シロさんの腕から放たれた光を受け硬直した殺せんせーをイトナ君の頭から生えた触手が貫いた。

 

 

その光景をただ呆然と見ているしかなかった僕たちをよそにまだ足りないとでもいうようにイトナ君が触手を雨のように殺せんせーに打ちつけた。

 

 

「殺ったか!?」

これだけの攻撃を受けて生きていないだろうと思ったのであろう村松君が叫ぶ。

皆も同じ考えだったのかリングの殺せんせーを見た。

 

 

 

───2人を除いて…。

 

 

 

「…いや、上だ。」

 

 

そのうちの一人───寺坂君の言った方向に目を向けると───

 

 

 

 

リングの真上の照明に捕まった殺せんせーがいた。

じゃあ、今までやられていた殺せんせーは!?

見ると、そこにあったのは一枚の薄い膜だった。

あれは…殺せんせーの奥の手の一つ、脱皮だ。

月に一度のそれをこんなに早く使わせるなんて…。

 

 

「脱皮か…そういえばそんな手もあったね。

でもね殺せんせー…その脱皮にも弱点があるのを知っているよ。」

 

 

「脱皮が…弱点?」

「おそらく…脱皮するためにはそれなりのエネルギーが必要なんでしょうね。

虫だって、脱皮するときはかなりのエネルギーを消費するらしいですから。」

シロさんの言葉を不思議に思っていると…殺せんせー(脱皮した皮)がイトナ君の触手に貫かれた時からずっとシロさんの方を見ていたハヤテ君がそんな考察を述べた。

「その通りだよ、綾崎君。

よってその直後は自慢のスピードも低下する。

それでも、常人からすれば速いがね。

でもね…触手同士の戦いではその影響は計り知れないよ。」

確かに…どんどん追い込まれてる。

でも…僕には、それが脱皮の影響だけじゃ無いように思えた。

「加えて…イトナの最初の奇襲で腕を失い再生したね?

それも結構体力を使う。

二重に落とした身体的パフォーマンス…私の計算では、この時点でほぼ互角のはずだ。」

「なるほど…ナメッ○星人が再生した後と同じ原理ですね。」

「なんでハヤテ君は解説やってるの…。」

似合ってるけども…。

ところで…いつまでシロさんを睨んでるの?

 

 

「また…触手の扱いは精神状態に大きく左右する。」

───ッ!!

殺せんせーは些細な事でもすぐに動揺する。

さらにこのリングは狭いため、気持ちを立て直す暇も無い!!

それじゃ…この試合、勝つのは…。

 

 

シロさんが腕を挙げる。

「さらには…献身的な保護者の───」

またあの光を放つ気か!!

と、思っていたが…それは実行されなかった。

なぜなら───

 

 

 

 

そのライトを───

 

 

 

 

「何のつもりかな、綾崎君?」

 

 

 

 

ハヤテ君が蹴り壊したからだ。

 

 

「何のつもり…?

決まってるじゃないですか。

 

 

 

1対1の真剣勝負に変な横やりを入れる卑怯者を成敗しただけです。」

 

 

ハヤテ君…もしかして、シロさんの方をずっと見ていたのは、シロさんがライトを出す瞬間を見逃さないようにするためだったの!?

 

 

 

▷ハヤテside

 

「卑怯者…か。

私のどこが卑怯なのか、教えて「だったら…」…?」

「だったら…イトナ君のサポートを辞めていただけませんか?

さっきから見ていたらイトナ君が殺せんせーにダメージを与えられたのは最初以外あなたのサポートがあったから…。

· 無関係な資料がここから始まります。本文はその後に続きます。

(* ===== verification/BufMgr.v ===== *)
(** * The buffer manager's encryption hooks (src/backend/storage/buffer/bufmgr.c)

    Where pages meet the disk: [FlushBuffer] computes the checksum and
    encrypts a private copy, [WaitReadBuffers] decrypts and verifies.  The
    buffers are kept apart (the shared page, the checksum copy of bufpage.c and
    the encryption copy), so that which one is written is part of the model. *)
From Stdlib Require Import ZArith Lia Bool String List.
From stdpp Require Import base gmap list strings.
From S2P Require Import Prelude CryptoIface Env KeyCache PqcRegistry Server TdePage.
Import ListNotations.
Local Open Scope Z_scope.
Local Open Scope pg_scope.

(** ** Page headers and checksums *)

Definition BLCKSZ : Z := 8192.

Definition get16 (off : nat) (page : bytes) : Z := le_val (sub off 2 page).
Definition pd_checksum := get16 8.
Definition pd_flags := get16 10.
Definition pd_lower := get16 12.
Definition pd_upper := get16 14.
Definition pd_special := get16 16.

Definition set_pd_checksum (v : Z) (page : bytes) : bytes :=
  firstn 8 page ++ le_bytes 2 v ++ skipn 10 page.

Definition PageIsNew (page : bytes) : bool := pd_upper page =? 0.

Definition PD_VALID_FLAG_BITS : Z := 7.

(** *** src/include/storage/checksum_impl.h *)

Definition FNV_PRIME : Z := 16777619.

Definition checksumBaseOffsets : list Z :=
  [0x5B1F36E9; 0xB8525960; 0x02AB50AA; 0x1DE66D2A;
   0x79FF467A; 0x9BB9F8A3; 0x217E7CD2; 0x83E13D2C;
   0xF8D4474F; 0xE39EB970; 0x42C6AE16; 0x993216FA;
   0x7B093B5D; 0x98DAFF3C; 0xF718902A; 0x0B1C9CDB;
   0xE58F764B; 0x187636BC; 0x5D7B3BB1; 0xE73DE7DE;
   0x92BEC979; 0xCCA6C0B2; 0x304A0979; 0x85AA43D4;
   0x783125BB; 0x6CA8EAA2; 0xE407EAC6; 0x4B5CFC3E;
   0x9FBF8C76; 0x15CA20BE; 0xF2CA9FD3; 0x959BD756].

Definition CHECKSUM_COMP (checksum value : Z) : Z :=
  let tmp := Z.lxor checksum value in
  Z.lxor (u32 (tmp * FNV_PRIME)) (Z.shiftr tmp 17).

(** One row of 32 words into the 32 running sums. *)
Fixpoint checksum_row (sums : list Z) (data : bytes) : list Z :=
  match sums with
  | [] => []
  | s :: sums' => CHECKSUM_COMP s (le_val (firstn 4 data)) :: checksum_row sums' (skipn 4 data)
  end.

殺せんせーにはサポートはないのに片方にだけある事が卑怯じゃ無いのならいったいなんだと言うんですか。

ましてや、イトナ君はあなたから僕たちの知らない殺せんせーの弱点を聞いている。

今まで真剣に殺せんせーの命を狙ってきた僕たちとしてはこれもフェアじゃないと言える。

それ以外にも色々言いたいことはありますが…ここから先は、余計な手出しをせず黙ってイトナ君の暗殺を見ていてくださいませんか?」

 

 

僕の願いをシロさんは…

「…悪いが、その頼みは聞けないね。

イトナは私がいないといけないんだ。」

そう言って断った。

 

「そうですか…。

なら、こちらも容赦はしない。」

「…何をする気だい?

まあ、したところで意味は無いけどね。

殺れ、イトナ。」

シロのその一言に呼応してイトナ君がトドメとばかりに触手を纏めて叩きつけた。

 

 

 

 

───が…ダメージを受けたのは殺せんせーではなく、イトナ君だった。

 

 

 

 

「何が…!!

ッ!!床に対先生用ナイフ…だと!?

まさか!!」

シロが僕の方を見るが…それを軽く無視し、殺せんせーに笑顔を向ける。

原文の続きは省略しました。